(* ===== verification/ArtInv.v ===== *)
(** The invariant of the routing table of [Art]: what the tree of live tables
    says of the table objects, the heaps, the nodes, the reference counts and
    the list of garbage; and the operations on whole tables under it: taking
    and dropping references, and freeing. *)

From S2P Require Import Prelude StateMonad Art ArtTable ArtMem.

(** ** Counting *)

(** [w'] hangs from [w]. *)
Definition hangs (w w' : path) : Prop := match w' with [] => False | _ :: w0 => w0 = w end.
#[global] Instance hangs_dec w w' : Decision (hangs w w').
Proof. destruct w'; cbn; apply _. Defined.

Definition kids (T : tree) (w : path) : Z := Z.of_nat (size (filter (λ e, hangs w e.1) T)).
Definition own (T : tree) (w : path) : Z :=
  match T !! w with Some t => Z.of_nat (size (t_routes t)) | None => 0 end.

(** What a table's reference count counts: its routes, the tables that hang
    from it, and the references [X] that calls and iterators hold. *)
Definition refs (T : tree) (X : path → Z) (w : path) : Z := own T w + kids T w + X w.

Definition add_at (X : path → Z) (w : path) (d : Z) : path → Z :=
  λ w', if decide (w' = w) then X w' + d else X w'.

Lemma add_at_eq X w d : add_at X w d w = X w + d.
Proof. unfold add_at. by rewrite decide_True. Qed.
Lemma add_at_ne X w d w' : w' ≠ w → add_at X w d w' = X w'.
Proof. intros. unfold add_at. by rewrite decide_False. Qed.

(** ** The values of a tree *)

Definition vals (T : tree) : values := λ w r,
  match T !! w with
  | None => 0
  | Some t => if decide (r = []) then default 0 (t_routes t !! []) else best (t_routes t) r
  end.

Lemma vals_best T w t r : T !! w = Some t → r ≠ [] → vals T w r = best (t_routes t) r.
Proof. intros Hw Hr. unfold vals. by rewrite Hw, decide_False. Qed.

(** ** The invariant *)

(** The node [n] is one for the prefix [p]. *)
Definition node_is (s : rtable) (n : Z) (p : list bool) : Prop :=
  ∃ x A, nodes s !! n = Some x ∧ an_u x = an__addr A ∧ bytes A ∧ length A = 16%nat ∧
    an_plen x = Z.of_nat (length p) ∧ pbits A (an_plen x) = p ∧ (length p ≤ 128)%nat.

(** [r] is a place for a route in the table [w]. *)
Definition place (L : list Z) (w : path) (r : list bool) : Prop :=
  in_table L w r ∨ (w = [] ∧ r = []).

(** The object of a live table. *)
Record table_ok (L : list Z) (T : tree) (X : path → Z) (w : path) (t : tab) (x : art_table) : Prop := {
  to_heap : at_heap x = t_heap t;
  to_parent : at_parent x = match w with [] => 0 | _ :: w => default 0 (t_ptr <$> T !! w) end;
  to_index : at_index x = match w with [] => UINT_MAX | r :: _ => idx r end;
  to_minfringe : at_minfringe x = 2 ^ stride L w;
  to_level : at_level x = Z.of_nat (length w);
  to_bits : at_bits x = stride L w;
  to_offset : at_offset x = Z.of_nat (length (flat w));
  to_refcnt : at_refcnt x = refs T X w;
}.

(** The chain of garbage tables, each with its heap. *)
Fixpoint gc_chain (m : gmap Z art_table) (p : Z) (G : list (Z * Z)) : Prop :=
  match G with
  | [] => p = 0
  | (q, hp) :: G => p = q ∧ q ≠ 0 ∧
      ∃ x, m !! q = Some x ∧ at_heap x = hp ∧ (at_bits x = 4 ∨ at_bits x = 8) ∧ gc_chain m (at_parent x) G
  end.

Definition live_ptr (T : tree) (p : Z) : Prop := ∃ w t, T !! w = Some t ∧ t_ptr t = p.
Definition live_heap (T : tree) (p : Z) : Prop := ∃ w t, T !! w = Some t ∧ t_heap t = p.

(** Every table and every heap is live or garbage, and only once. *)
Record garbage (s : rtable) (T : tree) (G : list (Z * Z)) : Prop := {
  gb_chain : gc_chain (tables s) (art_table_gc_list s) G;
  gb_ptrs : NoDup G.*1;
  gb_heaps : NoDup G.*2;
  gb_tables : ∀ p, is_Some (tables s !! p) ↔ p ∈ G.*1 ∨ live_ptr T p;
  gb_words : ∀ p, is_Some (heaps s !! p) ↔ p ∈ G.*2 ∨ live_heap T p;
  gb_dead_ptr : ∀ p, p ∈ G.*1 → ¬ live_ptr T p;
  gb_dead_heap : ∀ p, p ∈ G.*2 → ¬ live_heap T p;
}.

Record levels_ok (a : art) : Prop := {
  lv_strides : strides_ok (art_levels a);
  lv_nlevels : art_nlevels a = Z.of_nat (length (art_levels a));
  lv_alen : art_alen a = foldr Z.add 0 (art_levels a);
  lv_some : 0 < art_alen a ≤ 128;
}.

Record inv (s : rtable) (T : tree) (X : path → Z) (G : list (Z * Z)) : Prop := {
  i_art : levels_ok (the_art s);
  i_root : art_root (the_art s) = default 0 (t_heap <$> T !! []);
  i_tree : tree_ok (art_levels (the_art s)) T;
  i_heaps : heaps_ok (art_levels (the_art s)) T (vals T) (heaps s);
  i_ptr : ∀ w t, T !! w = Some t → ptr (t_ptr t);
  i_ptr_inj : ∀ w w' t t', T !! w = Some t → T !! w' = Some t' → t_ptr t = t_ptr t' → w = w';
  i_table : ∀ w t, T !! w = Some t →
    ∃ x, tables s !! t_ptr t = Some x ∧ table_ok (art_levels (the_art s)) T X w t x;
  i_routes : ∀ w t r n, T !! w = Some t → t_routes t !! r = Some n →
    place (art_levels (the_art s)) w r ∧ ptr n ∧ node_is s n (flat w ++ r);
  i_X : ∀ w, 0 ≤ X w;
  i_live : ∀ w, 0 < X w → is_Some (T !! w);
  i_refs : ∀ w, is_Some (T !! w) → refs T X w < M32;
  i_garbage : garbage s T G;
}.

(** ** Consequences *)

Lemma size_insert_new (m : routes) r n : m !! r = None → size (<[r := n]> m) = S (size m).
Proof. apply map_size_insert_None. Qed.

(** A list of different bit strings shorter than [n] bits. *)
Lemma strings_bound (l : list (list bool)) n :
  NoDup l → (∀ r, r ∈ l → (length r < n)%nat) → Z.of_nat (length l) ≤ 2 ^ Z.of_nat n.
Proof.
  intros Hnd Hl. assert (idx <$> l ⊆+ seqZ 0 (2 ^ Z.of_nat n)) as Hs.
  { apply NoDup_submseteq.
    - apply NoDup_fmap_2_strong; [|done]. intros r r' _ _. apply idx_inj.
    - intros k (r & -> & Hr)%list_elem_of_fmap. apply elem_of_seqZ.
      pose proof (idx_pos r). pose proof (proj2 (idx_lt_length r n) (Hl r Hr)). lia. }
  apply submseteq_length in Hs. rewrite length_fmap, length_seqZ in Hs.
  pose proof (Z.pow_pos_nonneg 2 (Z.of_nat n)). lia.
Qed.

Lemma size_bound {A} (m : gmap (list bool) A) n :
  (∀ r, is_Some (m !! r) → (length r < n)%nat) → Z.of_nat (size m) ≤ 2 ^ Z.of_nat n.
Proof.
  intros H. rewrite <-length_map_to_list, <-(length_fmap fst). apply strings_bound.
  - apply NoDup_fst_map_to_list.
  - intros r ([r' x] & -> & Hr)%list_elem_of_fmap. apply elem_of_map_to_list in Hr. cbn. eauto.
Qed.

Lemma kids_insert T w w' t :
  T !! w' = None → kids (<[w' := t]> T) w = kids T w + if decide (hangs w w') then 1 else 0.
Proof.
  intros Hn. unfold kids. rewrite map_filter_insert. cbn [fst]. destruct (decide (hangs w w')) as [H|H].
  - rewrite map_size_insert_None; [lia|]. apply map_lookup_filter_None. by left.
  - rewrite delete_id by done. lia.
Qed.

Lemma kids_update T w w' t t' : T !! w' = Some t → kids (<[w' := t']> T) w = kids T w.
Proof.
  intros Hn. rewrite <-(insert_id T w' t Hn) at 2. rewrite <-insert_delete_eq, <-(insert_delete_eq T).
  rewrite !kids_insert by apply lookup_delete_eq. done.
Qed.

Lemma kids_delete T w w' t :
  T !! w' = Some t → kids (delete w' T) w = kids T w - if decide (hangs w w') then 1 else 0.
Proof.
  intros Hn. rewrite <-(insert_id T w' t Hn) at 2. rewrite <-(insert_delete_eq T).
  rewrite kids_insert by apply lookup_delete_eq. lia.
Qed.

Lemma kids_nonneg T w : 0 ≤ kids T w.
Proof. unfold kids. lia. Qed.
Lemma own_nonneg T w : 0 ≤ own T w.
Proof. unfold own. case_match; lia. Qed.

(** No table hangs from a table without references. *)
Lemma kids_zero T w r : kids T w = 0 → T !! (r :: w) = None.
Proof.
  intros H. unfold kids in H. assert (filter (λ e, hangs w e.1) T = ∅) as E by (apply map_size_empty_inv; lia).
  destruct (T !! (r :: w)) as [t|] eqn:Et; [|done].
  assert (filter (λ e, hangs w e.1) T !! (r :: w) = Some t) as Hf by (by apply map_lookup_filter_Some).
  by rewrite E, lookup_empty in Hf.
Qed.

Lemma kids_bound T w n :
  (∀ r, is_Some (T !! (r :: w)) → (length r < n)%nat) → kids T w ≤ 2 ^ Z.of_nat n.
Proof.
  intros H. unfold kids. set (m := filter (λ e, hangs w e.1) T).
  rewrite <-length_map_to_list.
  set (l := (λ e : path * tab, match e.1 with [] => [] | r :: _ => r end) <$> map_to_list m).
  replace (length (map_to_list m)) with (length l) by (subst l; by rewrite length_fmap).
  assert (∀ e, e ∈ map_to_list m → ∃ r t, e = (r :: w, t) ∧ T !! (r :: w) = Some t) as Hm.
  { intros [w' t] He. apply elem_of_map_to_list, map_lookup_filter_Some in He as [He Hh].
    cbn in Hh. destruct w' as [|r w']; [done|]. cbn in Hh. subst w'. eauto. }
  apply strings_bound.
  - apply NoDup_fmap_2_strong; [|apply NoDup_map_to_list].
    intros e e' He He' E. destruct (Hm e He) as (r & t & -> & Ht). destruct (Hm e' He') as (r' & t' & -> & Ht').
    cbn in E. subst r'. by simplify_eq.
  - intros r (e & -> & He)%list_elem_of_fmap. destruct (Hm e He) as (r & t & -> & Ht). cbn. eauto.
Qed.

Lemma gc_chain_ext m m' p G :
  (∀ q, q ∈ G.*1 → m' !! q = m !! q) → gc_chain m p G → gc_chain m' p G.
Proof.
  revert p. induction G as [|[q hp] G IH]; intros p Hm; [done|]. cbn.
  intros (-> & Hq & x & Hx & Hh & Hb & Hc). split; [done|]. split; [done|]. exists x.
  rewrite Hm by (cbn; set_solver). split; [done|]. split; [done|]. split; [done|].
  apply IH; [|done]. intros q' Hq'. apply Hm. cbn. set_solver.
Qed.
(** What is left at a position is the end of the whole order. *)
Lemma rest_suffix pc w j i :
  is_Some (T !! w) → pos pc w j i → pc ≠ IDescend → rest pc w j i `suffix_of` sub [].
Proof.
  intros Hw Hp Hpc. etrans; [|by apply (all_suffix w)]. rewrite sub_live by done.
  destruct pc; [done| |]; cbn [rest pos] in *.
  - destruct Hp as [_ [l Hl]]. exists ((w, -1) :: map (pair w) l). unfold inner_ev.
    rewrite Hl, map_app. cbn. f_equal. by rewrite <-!app_assoc.
  - destruct (fring_suffix w (mf w) i) as [l ->]; [lia|].
    exists ((w, -1) :: inner_ev w 1 2 ++ l). cbn. f_equal. by rewrite <-!app_assoc.
Qed.
Definition loop_of (w : path) (j : Z) : iter_pc := if j <? mf w then INonfringe else IFringe.
Lemma rest_descend w j i :
  rest IDescend w j i = (w, -1) :: rest (loop_of w j) w j i.
Proof. unfold loop_of. cbn [rest]. by destruct (j <? mf w). Qed.
Lemma pos_descend w j i : pos IDescend w j i → pos (loop_of w j) w j i.
Proof. unfold loop_of. cbn [pos]. destruct (Z.ltb_spec j (mf w)); cbn [pos]; [done|lia]. Qed.
Lemma loop_of_descend w j : loop_of w j ≠ IDescend.
Proof. unfold loop_of. by destruct (j <? mf w). Qed.
Lemma pos_start w : is_Some (T !! w) → pos IDescend w 1 2.
Proof.
  intros Hw. destruct (mf_cases w Hw) as [[E1 E]|[E1 E]]; unfold pos, inner_at; rewrite E, E1; done.
Qed.

(** *** Each event happens once *)

Lemma sub_fuel_events d : ∀ w e, e ∈ sub_fuel d w → w `suffix_of` e.1 ∧ is_Some (T !! e.1) ∧ -1 ≤ e.2 < 1024 ∧ e.2 ≠ 1.
Proof.
  induction d as [|d IH]; intros w e; cbn [sub_fuel]; [by intros ?%elem_of_nil|].
  destruct (T !! w) as [t|] eqn:Hw; [|by intros ?%elem_of_nil].
  destruct (mf_cases w (mk_is_Some _ _ Hw)) as [[Hst E]|[Hst E]].
  all: rewrite elem_of_cons, !elem_of_app, list_elem_of_singleton, list_elem_of_bind.
  all: assert (stride L w = 4 ∨ stride L w = 8) as Hs by lia; destruct (inner_all _ Hs) as (_ & Hin & _).
  all: rewrite Forall_forall in Hin.
  all: intros [->|[(c & <- & Hc)%list_elem_of_In%in_map_iff|[(k & [->|He]%elem_of_cons & Hk%elem_of_seqZ)| ->]]]; cbn.
  all: try (split; [done|]; split; [by eexists|]).
  all: try (apply list_elem_of_In, Hin in Hc; lia).
  all: try lia.
  all: destruct (IH _ _ He) as ([l Hl] & He'); split; [|done]; exists (l ++ [unidx k]); by rewrite Hl, <-app_assoc.
Qed.

Lemma sub_NoDup d : ∀ w, NoDup (sub_fuel d w).
Proof.
  induction d as [|d IH]; intros w; cbn [sub_fuel]; [constructor|].
  destruct (T !! w) as [t|] eqn:Hw; [|constructor].
  assert (stride L w = 4 ∨ stride L w = 8) as Hs by (eapply live_stride; eauto).
  assert (16 ≤ mf w) as Hmf by (destruct Hs as [-> | ->]; done).
  destruct (inner_all _ Hs) as (Hnd & Hin & _). rewrite Forall_forall in Hin.
  assert (∀ k e, e ∈ sub_fuel d (unidx k :: w) → e.1 ≠ w) as Hbelow.
  { intros k e He E. destruct (sub_fuel_events _ _ _ He) as ([l Hl] & _).
    rewrite E in Hl. apply (f_equal length) in Hl. rewrite length_app in Hl. cbn in Hl. lia. }
  assert (∀ e, e ∈ inner_ev w 1 2 → e.1 = w ∧ (2 ≤ e.2 < mf w ∨ 512 < e.2 < 1024)) as Hie.
  { intros e (c & <- & Hc)%list_elem_of_In%in_map_iff. split; [done|]. by apply Hin, list_elem_of_In. }
  assert (∀ e, e ∈ (seqZ (mf w) (mf w) ≫= λ k, (w, k) :: sub_fuel d (unidx k :: w)) →
    (e.1 = w ∧ mf w ≤ e.2 < 2 * mf w) ∨ e.1 ≠ w) as Hfe.
  { intros e (k & [->|He]%elem_of_cons & Hk%elem_of_seqZ)%list_elem_of_bind; [left; split; [done|cbn [snd]; lia]|].
    right. by eapply Hbelow. }
  assert (2 * mf w ≤ 512) as Hmf2 by (destruct Hs as [-> | ->]; done).
  apply NoDup_cons. split.
  { rewrite !elem_of_app, list_elem_of_singleton. intros [He|[He|[=]]].
    - apply Hie in He. cbn in He. lia.
    - apply Hfe in He. cbn in He. destruct He as [[_ ?]|?]; [lia|done]. }
  apply NoDup_app. split; [|split].
  - unfold inner_ev. apply NoDup_fmap_2; [|done]. by intros ?? [= ->].
  - intros e He. rewrite elem_of_app, list_elem_of_singleton. apply Hie in He as [He1 He2]. intros [He| ->]; [|cbn in He2; lia].
    apply Hfe in He as [[_ ?]|?]; [lia|done].
  - apply NoDup_app. split; [|split; [|apply NoDup_singleton]].
    + apply NoDup_bind; [| |apply NoDup_seqZ].
      * intros k1 k2 e Hk1%elem_of_seqZ Hk2%elem_of_seqZ [->|H1]%elem_of_cons [E|H2]%elem_of_cons.
        -- by simplify_eq.
        -- by apply Hbelow in H2.
        -- subst e. by apply Hbelow in H1.
        -- destruct (sub_fuel_events _ _ _ H1) as ([l1 E1] & _). destruct (sub_fuel_events _ _ _ H2) as ([l2 E2] & _).
           rewrite E1 in E2. apply app_inj_2 in E2 as [_ [= E2]]; [|done].
           apply (f_equal idx) in E2. by rewrite !idx_unidx in E2 by lia.
      * intros k Hk. apply NoDup_cons. split; [|apply IH]. intros He. by apply Hbelow in He.
    + intros e He%Hfe ->%list_elem_of_singleton. cbn in He. destruct He as [[_ ?]|?]; [lia|done].
Qed.

Lemma sub_complete w k : is_Some (T !! w) → 2 ≤ k < 2 * mf w → (w, k) ∈ sub [].
Proof.
  intros Hw Hk. destruct (all_suffix w Hw) as [l ->]. rewrite !elem_of_app. right; left.
  rewrite sub_live by done. apply elem_of_cons; right. apply elem_of_app. destruct (decide (k < mf w)).
  - left. apply list_elem_of_In, in_map. apply list_elem_of_In.
    assert (stride L w = 4 ∨ stride L w = 8) as Hs by (destruct (mf_cases w Hw); lia).
    destruct (inner_all _ Hs) as (_ & _ & Hall). rewrite Forall_forall in Hall. apply Hall, elem_of_seqZ. lia.
  - right. destruct (fring_suffix w (mf w) k) as [l' ->]; [lia|]. rewrite fring_cons by lia.
    apply elem_of_app; right. apply elem_of_cons. by left.
Qed.

(** The order is no longer than the tables can fill. *)
Lemma all_length : (length (sub []) ≤ 1025 * size T)%nat.
Proof.
  assert (length (sub []) ≤ length ((map_to_list T).*1 ≫= λ w, pair w <$> seqZ (-1) 1025))%nat as Hlen.
  { apply submseteq_length, NoDup_submseteq; [apply sub_NoDup|].
    intros e He. destruct (sub_fuel_events _ _ _ He) as (_ & [t Ht] & Hc). apply list_elem_of_bind.
    exists e.1. split.
    - apply list_elem_of_fmap. exists e.2. split; [by destruct e|]. apply elem_of_seqZ. lia.
    - apply list_elem_of_fmap. exists (e.1, t). split; [done|]. by apply elem_of_map_to_list. }
  etrans; [exact Hlen|]. rewrite <-length_map_to_list, <-(length_fmap fst (map_to_list T)).
  clear Hlen. induction ((map_to_list T).*1) as [|w l IH]; [done|]. rewrite bind_cons, length_app, length_fmap, length_seqZ. cbn [length]. lia.
Qed.

End events.

Lemma omap_bind {A B C} (f : B → option C) (g : A → list B) (l : list A) : omap f (l ≫= g) = l ≫= λ x, omap f (g x).
Proof. induction l as [|x l IH]; [done|]. rewrite !bind_cons, omap_app. by f_equal. Qed.
Lemma omap_nothing {A B} (f : A → option B) (l : list A) : (∀ x, x ∈ l → f x = None) → omap f l = [].
Proof.
  induction l as [|x l IH]; intros H; [done|]. cbn. rewrite (H x) by (apply elem_of_cons; by left).
  apply IH. intros y Hy. apply H, elem_of_cons. by right.
Qed.
Lemma omap_same {A B} (f g : A → option B) (l : list A) : (∀ x, x ∈ l → f x = g x) → omap f l = omap g l.
Proof.
  induction l as [|x l IH]; intros H; [done|]. cbn. rewrite (H x) by (apply elem_of_cons; by left).
  rewrite IH; [done|]. intros y Hy. apply H, elem_of_cons. by right.
Qed.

= = = = = = =

* **THE TASK**: Review the preceding data and report every line that includes the string "gmap".

* **RESPONSE AREA**:
Fixpoint gc_chain (m : gmap Z art_table) (p : Z) (G : list (Z * Z)) : Prop :=
Lemma size_bound {A} (m : gmap (list bool) A) n :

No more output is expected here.